=== Section Start ===

(** C8: Causal delivery of operations that are stamped with their causes. When
    each operation carries the vector of what its site had seen ([stamped]: the
    vector's entry of the site is the version before its own; the answers to a
    version check carry none, see [Enqueue_without_vector]), then whatever is
    enqueued, and in whatever order, what [Enqueue] returns is applied in causal
    order, each operation exactly when it is the next of its site and everything
    its site had seen is there; no operation is lost, only those already applied
    are dropped; and nothing that could be applied is left waiting. *)
Theorem Enqueue_delivers queue elem vector :
  vector_wf vector → Forall stamped (elem :: oq_queue queue) →
  Forall (λ op, ¬ ready vector op) (oq_queue queue) →
  ∃ result queue' vector' dropped, Enqueue queue elem vector = Ok (result, queue', vector') ∧
    delivers vector result vector' ∧
    elem :: oq_queue queue ≡ₚ result ++ dropped ++ oq_queue queue' ∧
    Forall (stale vector') dropped ∧
    Forall (λ op, ¬ ready vector' op) (oq_queue queue').
Proof. apply Enqueue_causal. Qed.
(* ===== verification/EditorSync.v ===== *)
(** Sites that ask each other for missing operations, as the periodic version
    check does: broadcasts may be lost, and the operations that are sent again
    come without their vectors
    (CPSC418/project/documentmanager, gui/gui.go, network/session.go). *)
From S2P Require Import Prelude Common Version BufferOp Buffer Treedoc OperationLog OperationQueue DocumentModel DocumentProps DocumentSync EditorSystem EditorConverges OperationCopies.

Open Scope Z_scope.

(** ** The system *)

(** An answer that a site has not applied to its end, and the vector of the
    site that gave it (only for the proofs). *)
Record reply : Type := mkReply {
  rp_to : SiteId;
  rp_ops : list RemoteOperation;
  rp_vector : VersionVector
}.

(** The documents, the operations that were broadcast, the questions that
    were sent, and the answers. *)
Record network : Type := mkNetwork {
  nw_models : gmap SiteId DocumentModel;
  nw_sent : list RemoteOperation;
  nw_asked : list (SiteId * VersionVector);
  nw_replies : list reply
}.

Definition set_model (s : SiteId) (m : DocumentModel) (net : network) : network :=
  mkNetwork (<[s := m]> (nw_models net)) (nw_sent net) (nw_asked net) (nw_replies net).

(** A handler runs and returns. A site applies an answer operation by
    operation, and other handlers run in between; a broadcast, a question or
    an answer may never arrive, or more than once. *)
Inductive sync_step (net : network) : network → Prop :=
  | sync_local s m ev m1 b :
      nw_models net !! s = Some m →
      dm_OpVersion m + 1 < w32 → dm_NodeIdClock m + 1 < w32 →
      run_local ev m = Ok (m1, b) →
      sync_step net (mkNetwork (<[s := m1]> (nw_models net)) (nw_sent net ++ option_list b)
        (nw_asked net) (nw_replies net))
  | sync_receive s m op m1 :
      nw_models net !! s = Some m → op ∈ nw_sent net →
      ApplyRemoteOperation m op = Ok m1 → sync_step net (set_model s m1 net)
  | sync_cursor s m ev buf :
      nw_models net !! s = Some m → run_cursor ev (dm_Buffer m) = Ok buf →
      sync_step net (set_model s (set_text (dm_Treedoc m) buf m) net)
  | sync_resize s m width buf :
      nw_models net !! s = Some m → 4 ≤ width → Resize (dm_Buffer m) width = Ok buf →
      sync_step net (set_model s (set_text (dm_Treedoc m) buf m) net)
  | sync_ask s m :
      nw_models net !! s = Some m →
      sync_step net (mkNetwork (nw_models net) (nw_sent net)
        ((s, GetVersionVectorReceived m) :: nw_asked net) (nw_replies net))
  | sync_answer t m s vector ops queueOps :
      nw_models net !! t = Some m → (s, vector) ∈ nw_asked net →
      GetMissingOperations m vector = Ok (ops, queueOps) →
      sync_step net (mkNetwork (nw_models net) (nw_sent net) (nw_asked net)
        (mkReply s (ops ++ queueOps) (lg_Vector (dm_Log m)) :: nw_replies net))
  | sync_apply s m op ops goal others m1 :
      nw_models net !! s = Some m →
      nw_replies net ≡ₚ mkReply s (op :: ops) goal :: others →
      ApplyRemoteOperation m op = Ok m1 →
      sync_step net (mkNetwork (<[s := m1]> (nw_models net)) (nw_sent net) (nw_asked net)
        (mkReply s ops goal :: others))
  | sync_again r :
      r ∈ nw_replies net →
      sync_step net (mkNetwork (nw_models net) (nw_sent net) (nw_asked net) (r :: nw_replies net)).

Definition sync_initial (net : network) : Prop :=
  nw_sent net = [] ∧ nw_asked net = [] ∧ nw_replies net = [] ∧
  ∀ s m, nw_models net !! s = Some m → site_id_wf s ∧
    ∃ width, 4 ≤ width ∧ NewDocumentModel s width true = Ok m.

Inductive sync_reachable : network → Prop :=
  | sync_reachable_initial net : sync_initial net → sync_reachable net
  | sync_reachable_step net net' : sync_reachable net → sync_step net net' → sync_reachable net'.

(** ** Answers that can be applied from front to back *)

(** What a site counts, and what it counts after an operation. *)
Abbreviation count := (SiteId → Z).
Definition raise (K : count) (id : SiteId) (version : Z) : count :=
  λ x, if decide (id = x) then K x `max` version else K x.

(** Applied from front to back by a site that counts at least [K], every
    operation without its vector finds its causes there; the site then counts
    at least [K']. When [whole] holds the list may also have operations with
    their vectors, which can wait in the queue. *)
Inductive chain (whole : Prop) (M : list RemoteOperation) : count → list RemoteOperation → count → Prop :=
  | chain_nil K : chain whole M K [] K
  | chain_whole K q l K' : whole → q ∈ M → chain whole M K l K' → chain whole M K (q :: l) K'
  | chain_bare K q' q l K' :
      q ∈ M → same_op q' q → ro_Vector q' = NewVector → (∀ x, Get (ro_Vector q) x ≤ K x) →
      chain whole M (raise K (ro_Id q) (ro_Version q)) l K' → chain whole M K (q' :: l) K'.

Definition cle (K1 K2 : count) : Prop := ∀ x, K1 x ≤ K2 x.

Lemma raise_mono K1 K2 id n : cle K1 K2 → cle (raise K1 id n) (raise K2 id n).
Proof. intros H x. unfold raise. specialize (H x). case_decide; lia. Qed.
Lemma raise_below K1 K2 id n : cle K1 K2 → n ≤ K2 id → cle (raise K1 id n) K2.
Proof. intros H Hn x. unfold raise. specialize (H x). case_decide; [subst|]; lia. Qed.
Lemma raise_above K id n : cle K (raise K id n).
Proof. intros x. unfold raise. case_decide; lia. Qed.

Lemma chain_mono whole M M2 K l K' K2 :
  chain whole M K l K' → (∀ q, q ∈ M → q ∈ M2) → cle K K2 →
  ∃ K2', chain whole M2 K2 l K2' ∧ cle K' K2'.
Proof.
  intros H HM. revert K2. induction H as [K|K q l K' Hw Hq _ IH|K q' q l K' Hq Hs Hv Hc _ IH]; intros K2 HK.
  - exists K2. split; [constructor|done].
  - destruct (IH K2 HK) as (K2' & ? & ?). exists K2'. split; [by apply chain_whole; auto|done].
  - destruct (IH (raise K2 (ro_Id q) (ro_Version q))) as (K2' & ? & ?); [by apply raise_mono|].
    exists K2'. split; [|done]. eapply chain_bare; eauto. intros x. etrans; [apply Hc|apply HK].
Qed.

Lemma chain_grows whole M K l K' : chain whole M K l K' → cle K K'.
Proof.
  induction 1 as [K|K q l K' Hw Hq _ IH|K q' q l K' Hq Hs Hv Hc _ IH]; [by intros x|done|].
  intros x. etrans; [|apply IH]. apply raise_above.
Qed.

Lemma chain_app whole M K l1 K1 l2 K2 :
  chain whole M K l1 K1 → chain whole M K1 l2 K2 → chain whole M K (l1 ++ l2) K2.
Proof.
  intros H H2. induction H as [K|K q l K' Hw Hq _ IH|K q' q l K' Hq Hs Hv Hc _ IH]; simpl;
    [done|apply chain_whole; auto|eapply chain_bare; eauto].
Qed.

(** The operations of a log that a vector does not count. *)
Lemma chain_newer M K E K' v K2 :
  chain False M K (entry_op <$> E) K' → cle K K2 → cle (Get v) K2 →
  ∃ K2', chain True M K2 (entry_op <$> filter (newer v) E) K2' ∧ cle K' K2'.
Proof.
  revert K K2. induction E as [|e E IH]; intros K K2 H HK Hv.
  - inversion H; subst. exists K2. rewrite filter_nil. split; [constructor|done].
  - inversion H as [|? ? ? ? []|? ? q ? ? Hq (E1 & E2 & E3) Hvq Hc Hch]; subst.
    cbn [entry_op ro_Id ro_Version ro_Op] in E1, E2, E3. rewrite filter_cons. case_decide as Hn.
    + destruct (IH _ (raise K2 (ro_Id q) (ro_Version q)) Hch) as (K2' & Hch' & Hle).
      { by apply raise_mono. }
      { intros x. etrans; [apply Hv|apply raise_above]. }
      exists K2'. split; [|done]. cbn [fmap list_fmap]. eapply chain_bare; [exact Hq|by split_and!|done| |exact Hch'].
      intros x. etrans; [apply Hc|apply HK].
    + apply (IH _ _ Hch); [|done]. apply raise_below; [done|]. unfold newer in Hn.
      rewrite <-E1, <-E2. specialize (Hv (le_Id e)). lia.
Qed.

(** ** The log of a site *)

Definition log_chain (M : list RemoteOperation) (log : OperationLog) : Prop :=
  ∃ K', chain False M (λ _, 0) (entry_op <$> lg_Log log) K' ∧ cle (Get (lg_Vector log)) K'.

Lemma log_chain_mono M M2 log : (∀ q, q ∈ M → q ∈ M2) → log_chain M log → log_chain M2 log.
Proof.
  intros HM (K' & Hc & Hle). destruct (chain_mono _ _ M2 _ _ _ (λ _, 0) Hc HM) as (K2 & ? & Hle2); [by intros x|].
  exists K2. split; [done|]. intros x. etrans; [apply Hle|apply Hle2].
Qed.

Lemma log_chain_Write M log q :
  log_chain M log → q ∈ M → vle (ro_Vector q) (lg_Vector log) →
  log_chain M (Write log (ro_Id q) (ro_Version q) (ro_Op q)).
Proof.
  intros (K' & Hc & Hle) Hq Hv. exists (raise K' (ro_Id q) (ro_Version q)). split.
  - cbn [Write lg_Log]. rewrite fmap_app. eapply chain_app; [exact Hc|].
    eapply (chain_bare _ _ _ _ q); [done..| |constructor]. intros x. etrans; [apply Hv|apply Hle].
  - intros x. cbn [Write lg_Vector]. rewrite Get_IncrementTo. unfold raise. specialize (Hle x).
    case_decide; [subst|]; lia.
Qed.

Lemma log_chain_writes clocks versions M log ops v' :
  messages_ok clocks versions M → log_chain M log → vector_wf (lg_Vector log) →
  Forall (λ q, q ∈ M) ops → delivers (lg_Vector log) ops v' → log_chain M (writes log ops).
Proof.
  intros HM. revert log. induction ops as [|q ops IH]; intros log Hlog Hw; [done|].
  intros [Hq HF]%Forall_cons [Hr Hd]. apply IH; [by apply log_chain_Write; [..|apply Hr]| |done|];
    rewrite (Write_ready _ _ _ HM) by done; [by apply vector_wf_Increment|done].
Qed.

(** The vector of the queue stays empty. *)
Record log_inv (M : list RemoteOperation) (m : DocumentModel) : Prop := {
  lv_chain : log_chain M (dm_Log m);
  lv_queue : oq_vector (dm_Queue m) = NewVector
}.

Lemma log_inv_vector M m : log_inv M m → vector_wf (lg_Vector (dm_Log m)) →
  veq (GetVersionVectorReceived m) (lg_Vector (dm_Log m)).
Proof.
  intros [_ Hq] Hw id. rewrite received_vector by done. rewrite Hq. unfold NewVector. rewrite Get_empty.
  specialize (Hw id). lia.
Qed.

(** The operations of a queue. *)
Lemma queue_chain M v P `{!∀ q, Decision (P q)} l' l K :
  Forall2 (copy_of v) l' l → (∀ q, q ∈ l → q ∈ M) → cle (Get v) K →
  ∃ K', chain True M K (filter P l') K' ∧ cle K K'.
Proof.
  intros HF. revert K. induction HF as [|q' q l' l Hq _ IH]; intros K HM HK.
  { exists K. split; [constructor|by intros x]. }
  assert (q ∈ M) as HqM by set_solver. assert (∀ q, q ∈ l → q ∈ M) as HM' by set_solver.
  rewrite filter_cons. case_decide as Hp; [|by apply IH]. destruct Hq as [->|(Hs & Hn & _ & Hc)].
  - destruct (IH K HM' HK) as (K' & ? & ?). exists K'. split; [by apply chain_whole|done].
  - destruct (IH (raise K (ro_Id q) (ro_Version q)) HM') as (K' & ? & Hle).
    { intros x. etrans; [apply HK|apply raise_above]. }
    exists K'. split; [|intros x; etrans; [apply raise_above|apply Hle]].
    eapply chain_bare; try done. intros x. etrans; [apply Hc|apply HK].
Qed.

(** What a site answers can be applied by the site that asked. *)
Lemma answer_chain M m m' v K ops queueOps :
  log_inv M m → (∀ q, q ∈ oq_queue (dm_Queue m) → q ∈ M) →
  vector_wf (lg_Vector (dm_Log m)) → model_rel m' m → cle (Get v) K → (∀ x, 0 ≤ K x) →
  GetMissingOperations m' v = Ok (ops, queueOps) →
  ∃ K', chain True M K (ops ++ queueOps) K' ∧ cle (Get (lg_Vector (dm_Log m))) K'.
Proof.
  intros Hinv HQ Hw [Hm [Hqv Hqq]] Hv H0. rewrite Hm. pose proof (log_inv_vector _ _ Hinv Hw) as Hrec.
  destruct Hinv as [(Kl & Hc & Hle) _]. unfold GetMissingOperations.
  assert (GetVersionVectorReceived (set_queue (dm_Queue m') m) = GetVersionVectorReceived m) as ->.
  { unfold GetVersionVectorReceived. cbn [set_queue dm_Log dm_Queue]. by rewrite Hqv. }
  cbn [set_queue dm_Log dm_Queue].
  pose proof (Compare_behind (GetVersionVectorReceived m) v) as Hcmp.
  assert (vle (GetVersionVectorReceived m) v → ∃ K', chain True M K ([] ++ []) K' ∧
    cle (Get (lg_Vector (dm_Log m))) K') as Hnone.
  { intros Hb. exists K. split; [constructor|]. intros x. rewrite <-(Hrec x). etrans; [apply Hb|apply Hv]. }
  destruct (Compare _ v); try (intros [= <- <-]; by apply Hnone).
  all: rewrite log_GetMissingOperations_ok, bind_Ok, queue_GetMissingOperations_ok; intros [= <- <-].
  all: destruct (chain_newer M (λ _, 0) (lg_Log (dm_Log m)) Kl v K) as (K1 & Hc1 & Hle1); [done..|].
  all: destruct (queue_chain M _ (λ op, Get v (ro_Id op) < ro_Version op) _ _ K1 Hqq HQ) as (K2 & Hc2 & Hle2);
    [intros x; etrans; [apply Hle|apply Hle1]|].
  all: exists K2; split; [by eapply chain_app|intros x; etrans; [apply Hle|etrans; [apply Hle1|apply Hle2]]].
Qed.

=== Section End ===

**The problem:**
Everything from the first line of the records through the line containing "(** An answer" is to be set down exactly, while later lines are left out.

**Exercise output:**
(** C8: Causal delivery of operations that are stamped with their causes. When
    each operation carries the vector of what its site had seen ([stamped]: the
    vector's entry of the site is the version before its own; the answers to a
    version check carry none, see [Enqueue_without_vector]), then whatever is
    enqueued, and in whatever order, what [Enqueue] returns is applied in causal
    order, each operation exactly when it is the next of its site and everything
    its site had seen is there; no operation is lost, only those already applied
    are dropped; and nothing that could be applied is left waiting. *)
Theorem Enqueue_delivers queue elem vector :
  vector_wf vector → Forall stamped (elem :: oq_queue queue) →
  Forall (λ op, ¬ ready vector op) (oq_queue queue) →
  ∃ result queue' vector' dropped, Enqueue queue elem vector = Ok (result, queue', vector') ∧
    delivers vector result vector' ∧
    elem :: oq_queue queue ≡ₚ result ++ dropped ++ oq_queue queue' ∧
    Forall (stale vector') dropped ∧
    Forall (λ op, ¬ ready vector' op) (oq_queue queue').
Proof. apply Enqueue_causal. Qed.
(* ===== verification/EditorSync.v ===== *)
(** Sites that ask each other for missing operations, as the periodic version
    check does: broadcasts may be lost, and the operations that are sent again
    come without their vectors
    (CPSC418/project/documentmanager, gui/gui.go, network/session.go). *)
From S2P Require Import Prelude Common Version BufferOp Buffer Treedoc OperationLog OperationQueue DocumentModel DocumentProps DocumentSync EditorSystem EditorConverges OperationCopies.

Open Scope Z_scope.

(** ** The system *)

(** An answer that a site has not applied to its end, and the vector of the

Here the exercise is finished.